MATERIAL FOR THE TASK:
(** Parsing only moves the indices of the buffer. *)
Lemma retrieveUntil_store buf e buf' : Buffer.retrieveUntil buf e = Ok buf' -> Buffer.buffer_ buf' = Buffer.buffer_ buf.
Proof.
  unfold Buffer.retrieveUntil, Buffer.retrieve, Buffer.retrieveAll. intros E.
  repeat (apply res_bind_Ok in E as (? & _ & E)). case_match; by injection E as <-.
Qed.
Lemma parse_loop_store fuel c buf rt ok c' buf' : parse_loop fuel c buf rt = Some (Ok (ok, c', buf')) -> Buffer.buffer_ buf' = Buffer.buffer_ buf.
Proof.
  revert c buf. induction fuel as [|fuel IH]; intros c buf; cbn [parse_loop]; [done|].
  destruct (parse_turn c buf rt) as [[c1 b1|ok1 c1 b1]|] eqn:E; [|intros; simplify_eq|done].
  - intros H%IH. rewrite H. unfold parse_turn in E. destruct (state_ c); [| |by simplify_eq..].
    + destruct (Buffer.findCRLF buf); [|done]. apply res_bind_Ok in E as ([r ok0] & _ & E). destruct ok0; [|done].
      apply res_bind_Ok in E as (b2 & E2%retrieveUntil_store & E). by simplify_eq.
    + destruct (Buffer.findCRLF buf); [|done]. apply res_bind_Ok in E as (b2 & E2%retrieveUntil_store & E). case_match; by simplify_eq.
  - unfold parse_turn in E. destruct (state_ c); [| |done..].
    + destruct (Buffer.findCRLF buf); [|by simplify_eq]. apply res_bind_Ok in E as ([r ok0] & _ & E). destruct ok0; [|by simplify_eq].
      by apply res_bind_Ok in E as (b2 & _ & E).
    + destruct (Buffer.findCRLF buf); [|by simplify_eq]. apply res_bind_Ok in E as (b2 & E2%retrieveUntil_store & E). case_match; by simplify_eq.
Qed.
(* ===== verification/Channel.v ===== *)
(** Channels (src/networking/Channel.h, src/networking/Channel.cpp): a file
    descriptor, the events of interest on it and the dispatch of the events that
    occurred.

    Channels are shared between their owner, the poller and the loop, so they
    live in a heap and a [Channel *] is its key in the heap.  The bits of
    [events_] and [revents_] are those of <poll.h>. *)

From S2P Require Import Prelude Printf.

Module Channel.

Definition POLLIN : Z := 1.
Definition POLLPRI : Z := 2.
Definition POLLOUT : Z := 4.
Definition POLLERR : Z := 8.
Definition POLLHUP : Z := 16.
Definition POLLNVAL : Z := 32.
Definition POLLRDHUP : Z := 8192.

Definition kNoneEvent : Z := 0.
Definition kReadEvent : Z := Z.lor POLLIN POLLPRI.
Definition kWriteEvent : Z := POLLOUT.

(** A callback member that is set names what it runs. *)
Inductive callback := ReadCallback | WriteCallback | CloseCallback | ErrorCallback.
#[global] Instance callback_eq_dec : EqDecision callback.
Proof. solve_decision. Defined.

Record t := mk {
  fd_ : Z;
  events_ : Z;
  revents_ : Z;
  index_ : Z;
  logHup_ : bool;
  tied_ : bool;
  eventHandling_ : bool;
  addedToLoop_ : bool;
  callbacks_ : list callback;
}.

Definition new (fd : Z) : t := mk fd 0 0 (-1) true false false false [].

Definition set_events (c : t) (e : Z) : t :=
  mk (fd_ c) e (revents_ c) (index_ c) (logHup_ c) (tied_ c) (eventHandling_ c) (addedToLoop_ c) (callbacks_ c).
Definition set_revents (c : t) (r : Z) : t :=
  mk (fd_ c) (events_ c) r (index_ c) (logHup_ c) (tied_ c) (eventHandling_ c) (addedToLoop_ c) (callbacks_ c).
Definition set_index (c : t) (i : Z) : t :=
  mk (fd_ c) (events_ c) (revents_ c) i (logHup_ c) (tied_ c) (eventHandling_ c) (addedToLoop_ c) (callbacks_ c).
Definition set_added (c : t) (b : bool) : t :=
  mk (fd_ c) (events_ c) (revents_ c) (index_ c) (logHup_ c) (tied_ c) (eventHandling_ c) b (callbacks_ c).
Definition set_handling (c : t) (b : bool) : t :=
  mk (fd_ c) (events_ c) (revents_ c) (index_ c) (logHup_ c) (tied_ c) b (addedToLoop_ c) (callbacks_ c).
Definition setCallback (c : t) (cb : callback) : t :=
  mk (fd_ c) (events_ c) (revents_ c) (index_ c) (logHup_ c) (tied_ c) (eventHandling_ c) (addedToLoop_ c) (cb :: callbacks_ c).
Definition doNotLogHup (c : t) : t :=
  mk (fd_ c) (events_ c) (revents_ c) (index_ c) false (tied_ c) (eventHandling_ c) (addedToLoop_ c) (callbacks_ c).
Definition tie (c : t) : t :=
  mk (fd_ c) (events_ c) (revents_ c) (index_ c) (logHup_ c) true (eventHandling_ c) (addedToLoop_ c) (callbacks_ c).

Definition isNoneEvent (c : t) : bool := events_ c =? kNoneEvent.
Definition isWriting (c : t) : bool := negb (Z.land (events_ c) kWriteEvent =? 0).
Definition isReading (c : t) : bool := negb (Z.land (events_ c) kReadEvent =? 0).

(** The new events of the five operations; each is followed by [update]. *)
Inductive interest_op := EnableReading | DisableReading | EnableWriting | DisableWriting | DisableAll.
Definition new_events (o : interest_op) (events : Z) : Z :=
  match o with
  | EnableReading => Z.lor events kReadEvent
  | DisableReading => Z.land events (Z.lnot kReadEvent)
  | EnableWriting => Z.lor events kWriteEvent
  | DisableWriting => Z.land events (Z.lnot kWriteEvent)
  | DisableAll => kNoneEvent
  end.

(** [Channel::~Channel] *)
Definition destroy (c : t) (inLoopThread hasChannel : bool) : res unit :=
  assert! negb (eventHandling_ c);
  assert! negb (addedToLoop_ c);
  if inLoopThread then assert! negb hasChannel; Ok tt else Ok tt.

Definition has (bits : Z) (ev : Z) : bool := negb (Z.land ev bits =? 0).

(** Which callbacks [handleEventWithGuard] runs on [revents_], in order. *)
Definition dispatch (c : t) : list callback :=
  let r := revents_ c in
  let run cb := if bool_decide (cb ∈ callbacks_ c) then [cb] else [] in
  (if has POLLHUP r && negb (has POLLIN r) then run CloseCallback else []) ++
  (if has (Z.lor POLLERR POLLNVAL) r then run ErrorCallback else []) ++
  (if has (Z.lor (Z.lor POLLIN POLLPRI) POLLRDHUP) r then run ReadCallback else []) ++
  (if has POLLOUT r then run WriteCallback else []).

(** [handleEventWithGuard] over the state [W] the callbacks change: [self]
    updates the channel in it.  Nothing a callback can reach assigns [revents_]
    or a callback member, so the tests all read the values at entry. *)
Fixpoint run_callbacks {W} (call : callback -> W -> res W) (l : list callback) (w : W) : res W :=
  match l with [] => Ok w | cb :: l => w ← call cb w; run_callbacks call l w end.
Definition handleEventWithGuard {W} (self : (t -> t) -> W -> res W) (call : callback -> W -> res W) (c : t) (w : W) : res W :=
  w ← self (fun c => set_handling c true) w;
  w ← run_callbacks call (dispatch c) w;
  self (fun c => set_handling c false) w.

(** [handleEvent]: nothing when the channel is tied and its owner is gone. *)
Definition handleEvent {W} (self : (t -> t) -> W -> res W) (call : callback -> W -> res W) (c : t) (owner_alive : bool) (w : W) : res W :=
  if tied_ c && negb owner_alive then Ok w else handleEventWithGuard self call c w.

Definition eventsToString (fd ev : Z) : list byte :=
  dec fd ++ bs ": "
  ++ (if has POLLIN ev then bs "IN " else []) ++ (if has POLLPRI ev then bs "PRI " else [])
  ++ (if has POLLOUT ev then bs "OUT " else []) ++ (if has POLLHUP ev then bs "HUP " else [])
  ++ (if has POLLRDHUP ev then bs "RDHUP " else []) ++ (if has POLLERR ev then bs "ERR " else [])
  ++ (if has POLLNVAL ev then bs "NVAL " else []).
Definition reventsToString (c : t) : list byte := eventsToString (fd_ c) (revents_ c).
Definition eventsToString_ (c : t) : list byte := eventsToString (fd_ c) (events_ c).

(** Channels and the pointers to them. *)
Abbreviation heap := (gmap Z t).
Definition deref (h : heap) (p : Z) : res t := match h !! p with Some c => Ok c | None => Err Undefined end.

(** ** Interest bits *)

Lemma new_events_reading o ev :
  isReading (set_events (new 0) (new_events o ev)) =
  match o with EnableReading => true | DisableReading | DisableAll => false | _ => isReading (set_events (new 0) ev) end.
Proof.
  unfold isReading. cbn [events_ set_events]. destruct o; cbn [new_events].
  - rewrite Z.land_lor_distr_l, Z.land_diag. zbool. intros E. apply Z.lor_eq_0_iff in E as [_ E]. done.
  - rewrite <- Z.land_assoc, (Z.land_comm (Z.lnot _)), Z.land_lnot_diag, Z.land_0_r. done.
  - rewrite Z.land_lor_distr_l. change (Z.land kWriteEvent kReadEvent) with 0. by rewrite Z.lor_0_r.
  - rewrite <- Z.land_assoc. change (Z.land (Z.lnot kWriteEvent) kReadEvent) with kReadEvent. done.
  - done.
Qed.

Lemma new_events_writing o ev :
  isWriting (set_events (new 0) (new_events o ev)) =
  match o with EnableWriting => true | DisableWriting | DisableAll => false | _ => isWriting (set_events (new 0) ev) end.
Proof.
  unfold isWriting. cbn [events_ set_events]. destruct o; cbn [new_events].
  - rewrite Z.land_lor_distr_l. change (Z.land kReadEvent kWriteEvent) with 0. by rewrite Z.lor_0_r.
  - rewrite <- Z.land_assoc. change (Z.land (Z.lnot kReadEvent) kWriteEvent) with kWriteEvent. done.
  - rewrite Z.land_lor_distr_l, Z.land_diag. zbool. intros E. apply Z.lor_eq_0_iff in E as [_ E]. done.
  - rewrite <- Z.land_assoc, (Z.land_comm (Z.lnot _)), Z.land_lnot_diag, Z.land_0_r. done.
  - done.
Qed.

End Channel.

TASK PROMPT: Report every line from the listing above where the string "intros" can be found.

PROBLEM SOLUTION:
  unfold Buffer.retrieveUntil, Buffer.retrieve, Buffer.retrieveAll. intros E.
  revert c buf. induction fuel as [|fuel IH]; intros c buf; cbn [parse_loop]; [done|].
  destruct (parse_turn c buf rt) as [[c1 b1|ok1 c1 b1]|] eqn:E; [|intros; simplify_eq|done].
  - intros H%IH. rewrite H. unfold parse_turn in E. destruct (state_ c); [| |by simplify_eq..].
  - rewrite Z.land_lor_distr_l, Z.land_diag. zbool. intros E. apply Z.lor_eq_0_iff in E as [_ E]. done.
  - rewrite Z.land_lor_distr_l, Z.land_diag. zbool. intros E. apply Z.lor_eq_0_iff in E as [_ E]. done.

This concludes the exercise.